Source data:

(** * Matching and allocation engine of the disaster-relief backend

    A shallow embedding of

    - [utils/geocoder.js]          ([calculateDistance], [deg2rad]),
    - [utils/matchingAlgorithm.js] ([matchResourcesToEmergency],
      [matchEmergenciesToResource], [getUrgencyScore], [calculateMatchScore]),
    - [models/Resource.js], [models/Emergency.js], [models/Notification.js]
      (the validators that [save] and [create] run),
    - [controllers/emergencyController.js] ([matchResourcesForEmergency],
      [updateMatchStatus], [assignVolunteer]),
    - [controllers/resourceController.js] ([matchEmergenciesForResource],
      [markResourceDelivered], [assignVolunteer]),
    - [services/EmergencyService.js] ([updateResourceMatch]) over
      [services/BaseService.js] ([getById]),

    followed by the properties of the specification that concern them. *)

From Stdlib Require Import QArith Qround Qabs Lqa ZArith Lia.
From stdpp Require Import gmap strings list fin_maps sorting.

Local Open Scope Q_scope.

(** ** JavaScript numbers

    A JavaScript number is NaN, one of the two infinities, or a finite
    double.  Every finite double is a rational, so finite values are carried
    by [Q]; the model computes [+ - * /] on them exactly and does not model
    the rounding of a result to the nearest double.  The two zeros are kept
    apart: [Fin q] with [q == 0] is [+0] and [NZero] is [-0], which differ
    under division.  The special values follow IEEE 754 as JavaScript exposes
    them.  Finite results are kept in lowest terms ([Qred]) so that equal
    numbers are equal terms. *)

Inductive num : Type :=
| NaN
| PInf
| NInf
| NZero
| Fin (q : Q).

#[global] Instance Q_eq_dec : EqDecision Q.
Proof. solve_decision. Defined.

#[global] Instance num_eq_dec : EqDecision num.
Proof. solve_decision. Defined.

Definition fin (q : Q) : num := Fin (Qred q).

(** The value of a finite number, and the sign bit of any number. *)
Definition value (x : num) : option Q :=
  match x with
  | Fin q => Some q
  | NZero => Some 0
  | _ => None
  end.

Definition negative (x : num) : bool :=
  match x with
  | NInf | NZero => true
  | Fin q => negb (Qle_bool 0 q)
  | _ => false
  end.

Definition zero_of (sign : bool) : num := if sign then NZero else Fin 0.

Definition inf_of (sign : bool) : num := if sign then NInf else PInf.

Definition num_neg (x : num) : num :=
  match x with
  | NaN => NaN
  | PInf => NInf
  | NInf => PInf
  | NZero => Fin 0
  | Fin q => if Qeq_bool q 0 then NZero else fin (- q)
  end.

(** A sum that is zero is [+0] unless both terms are [-0]. *)
Definition num_add (x y : num) : num :=
  match x, y with
  | NaN, _ | _, NaN => NaN
  | PInf, NInf | NInf, PInf => NaN
  | PInf, _ | _, PInf => PInf
  | NInf, _ | _, NInf => NInf
  | NZero, NZero => NZero
  | NZero, Fin b => fin b
  | Fin a, NZero => fin a
  | Fin a, Fin b => fin (a + b)
  end.

Definition num_sub (x y : num) : num := num_add x (num_neg y).

(** The sign of a product or quotient is the exclusive or of the signs, also
    when the result is a zero or an infinity; [0 * Infinity], [0 / 0] and
    [Infinity / Infinity] are NaN. *)
Definition num_mul (x y : num) : num :=
  let sign := xorb (negative x) (negative y) in
  match x, y with
  | NaN, _ | _, NaN => NaN
  | _, _ =>
      match value x, value y with
      | Some a, Some b => if Qeq_bool (a * b) 0 then zero_of sign else fin (a * b)
      | Some a, None => if Qeq_bool a 0 then NaN else inf_of sign
      | None, Some b => if Qeq_bool b 0 then NaN else inf_of sign
      | None, None => inf_of sign
      end
  end.

Definition num_div (x y : num) : num :=
  let sign := xorb (negative x) (negative y) in
  match x, y with
  | NaN, _ | _, NaN => NaN
  | _, _ =>
      match value x, value y with
      | Some a, Some b =>
          if Qeq_bool b 0 then (if Qeq_bool a 0 then NaN else inf_of sign)
          else if Qeq_bool a 0 then zero_of sign else fin (a / b)
      | Some _, None => zero_of sign
      | None, Some _ => inf_of sign
      | None, None => NaN
      end
  end.

(** [x > y] and [x <= y]: every comparison with NaN is false, and the two
    zeros compare equal. *)
Definition num_gt (x y : num) : bool :=
  match x, y with
  | NaN, _ | _, NaN => false
  | PInf, PInf => false
  | PInf, _ => true
  | _, PInf => false
  | NInf, _ => false
  | _, NInf => true
  | _, _ =>
      match value x, value y with
      | Some a, Some b => negb (Qle_bool a b)
      | _, _ => false
      end
  end.

Definition num_le (x y : num) : bool :=
  match x, y with
  | NaN, _ | _, NaN => false
  | _, PInf => true
  | PInf, _ => false
  | NInf, _ => true
  | _, NInf => false
  | _, _ =>
      match value x, value y with
      | Some a, Some b => Qle_bool a b
      | _, _ => false
      end
  end.

(** [x === y] on numbers: NaN is not equal to itself, [+0 === -0]. *)
Definition num_eq (x y : num) : bool :=
  match x, y with
  | PInf, PInf | NInf, NInf => true
  | _, _ =>
      match value x, value y with
      | Some a, Some b => Qeq_bool a b
      | _, _ => false
      end
  end.

(** [Math.max(x, y)] and [Math.min(x, y)]: NaN if either argument is, and
    [+0] counts as larger than [-0]. *)
Definition Math_max (x y : num) : num :=
  match x, y with
  | NaN, _ | _, NaN => NaN
  | PInf, _ | _, PInf => PInf
  | NInf, z | z, NInf => z
  | NZero, NZero => NZero
  | NZero, Fin b => if Qle_bool 0 b then Fin b else NZero
  | Fin a, NZero => if Qle_bool 0 a then Fin a else NZero
  | Fin a, Fin b => if Qle_bool a b then Fin b else Fin a
  end.

Definition Math_min (x y : num) : num :=
  match x, y with
  | NaN, _ | _, NaN => NaN
  | NInf, _ | _, NInf => NInf
  | PInf, z | z, PInf => z
  | NZero, NZero => NZero
  | NZero, Fin b => if Qle_bool 0 b then NZero else Fin b
  | Fin a, NZero => if Qle_bool 0 a then NZero else Fin a
  | Fin a, Fin b => if Qle_bool a b then Fin a else Fin b
  end.

(** [Math.round(x)]: the integer nearest to [x], halves rounded up; a negative
    [x] that rounds to zero gives [-0]. *)
Definition Math_round (x : num) : num :=
  match x with
  | Fin q =>
      let z := Qfloor (q + (1 # 2)) in
      if Z.eqb z 0 && negb (Qle_bool 0 q) then NZero else Fin (inject_Z z)
  | other => other
  end.

(** [x || 0] for a number [x]: the falsy numbers are the zeros and NaN. *)
Definition or_zero (x : num) : num :=
  match x with
  | NaN | NZero => Fin 0
  | Fin q => if Qeq_bool q 0 then Fin 0 else Fin q
  | other => other
  end.

(** [parseFloat(x.toFixed(2))]: [toFixed] picks the integer [n] with
    [n / 100] nearest to [|x|], the larger one on a tie, and restores the
    sign, so that a negative [x] that rounds to zero prints as ["-0.00"] and
    parses back as [-0]; [-0] itself prints as ["0.00"]; the non-finite values
    print as their names and parse back. *)
Definition round2 (q : Q) : Q :=
  if Qle_bool 0 q
  then Qred (Qfloor (q * 100 + (1 # 2)) # 100)
  else Qred (- (Qfloor (- q * 100 + (1 # 2)) # 100)).

Definition toFixed2 (x : num) : num :=
  match x with
  | Fin q =>
      if Qle_bool 0 q then Fin (round2 q)
      else if Qeq_bool (round2 q) 0 then NZero else Fin (round2 q)
  | NZero => Fin 0
  | other => other
  end.
(** * Reti staking pool: ledger, epoch payout and authorisation

    A shallow embedding of the [StakingPool] contract (the second,
    current class of the contract source) and the properties of its stake
    ledger, its epoch balance update and its owner/manager gate.

    - AVM [uint64] values are [N]; the AVM panics on overflow, underflow and
      division by zero, so every arithmetic step is an [option] and a panic
      is [None].
    - A contract call is a function from the pool state to
      [option (Pool * list InnerTxn * result)]: [None] is a failed
      transaction, which the ledger rolls back entirely.
    - Read-only calls to other applications (the queries to the validator
      registry and to pool 1) are answered by the [Chain] the call runs
      against.  The inner transactions that move value, register keys or
      report to the registry are listed in the outcome, and the call fails
      when the ledger refuses one of them.
    - The opcode-budget top-ups inside the loops change no contract state and
      are left out. *)

From stdpp Require Import base option list numbers strings.
From Stdlib Require Import NArith Lia.

Local Open Scope N_scope.

(** ** AVM arithmetic *)

Module AVM.

Definition MAX_UINT64 : N := 18446744073709551615.
Definition MAX_UINT128 : N := 340282366920938463463374607431768211455.

(** [assert(c)] *)
Definition assert (c : bool) : option unit := if c then Some tt else None.

(** [+] panics when the sum leaves 64 bits. *)
Definition add64 (a b : N) : option N :=
  if a + b <=? MAX_UINT64 then Some (a + b) else None.

(** [-] panics when the result would be negative. *)
Definition sub64 (a b : N) : option N :=
  if b <=? a then Some (a - b) else None.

Your goal: Taking the listing above as the source, transcribe only the lines starting at the line with "(** [Math.round(x)]: the" and going through the line with "report to the", unaltered and with both ends included.

Exercise answer:
(** [Math.round(x)]: the integer nearest to [x], halves rounded up; a negative
    [x] that rounds to zero gives [-0]. *)
Definition Math_round (x : num) : num :=
  match x with
  | Fin q =>
      let z := Qfloor (q + (1 # 2)) in
      if Z.eqb z 0 && negb (Qle_bool 0 q) then NZero else Fin (inject_Z z)
  | other => other
  end.

(** [x || 0] for a number [x]: the falsy numbers are the zeros and NaN. *)
Definition or_zero (x : num) : num :=
  match x with
  | NaN | NZero => Fin 0
  | Fin q => if Qeq_bool q 0 then Fin 0 else Fin q
  | other => other
  end.

(** [parseFloat(x.toFixed(2))]: [toFixed] picks the integer [n] with
    [n / 100] nearest to [|x|], the larger one on a tie, and restores the
    sign, so that a negative [x] that rounds to zero prints as ["-0.00"] and
    parses back as [-0]; [-0] itself prints as ["0.00"]; the non-finite values
    print as their names and parse back. *)
Definition round2 (q : Q) : Q :=
  if Qle_bool 0 q
  then Qred (Qfloor (q * 100 + (1 # 2)) # 100)
  else Qred (- (Qfloor (- q * 100 + (1 # 2)) # 100)).

Definition toFixed2 (x : num) : num :=
  match x with
  | Fin q =>
      if Qle_bool 0 q then Fin (round2 q)
      else if Qeq_bool (round2 q) 0 then NZero else Fin (round2 q)
  | NZero => Fin 0
  | other => other
  end.
(** * Reti staking pool: ledger, epoch payout and authorisation

    A shallow embedding of the [StakingPool] contract (the second,
    current class of the contract source) and the properties of its stake
    ledger, its epoch balance update and its owner/manager gate.

    - AVM [uint64] values are [N]; the AVM panics on overflow, underflow and
      division by zero, so every arithmetic step is an [option] and a panic
      is [None].
    - A contract call is a function from the pool state to
      [option (Pool * list InnerTxn * result)]: [None] is a failed
      transaction, which the ledger rolls back entirely.
    - Read-only calls to other applications (the queries to the validator
      registry and to pool 1) are answered by the [Chain] the call runs
      against.  The inner transactions that move value, register keys or
      report to the registry are listed in the outcome, and the call fails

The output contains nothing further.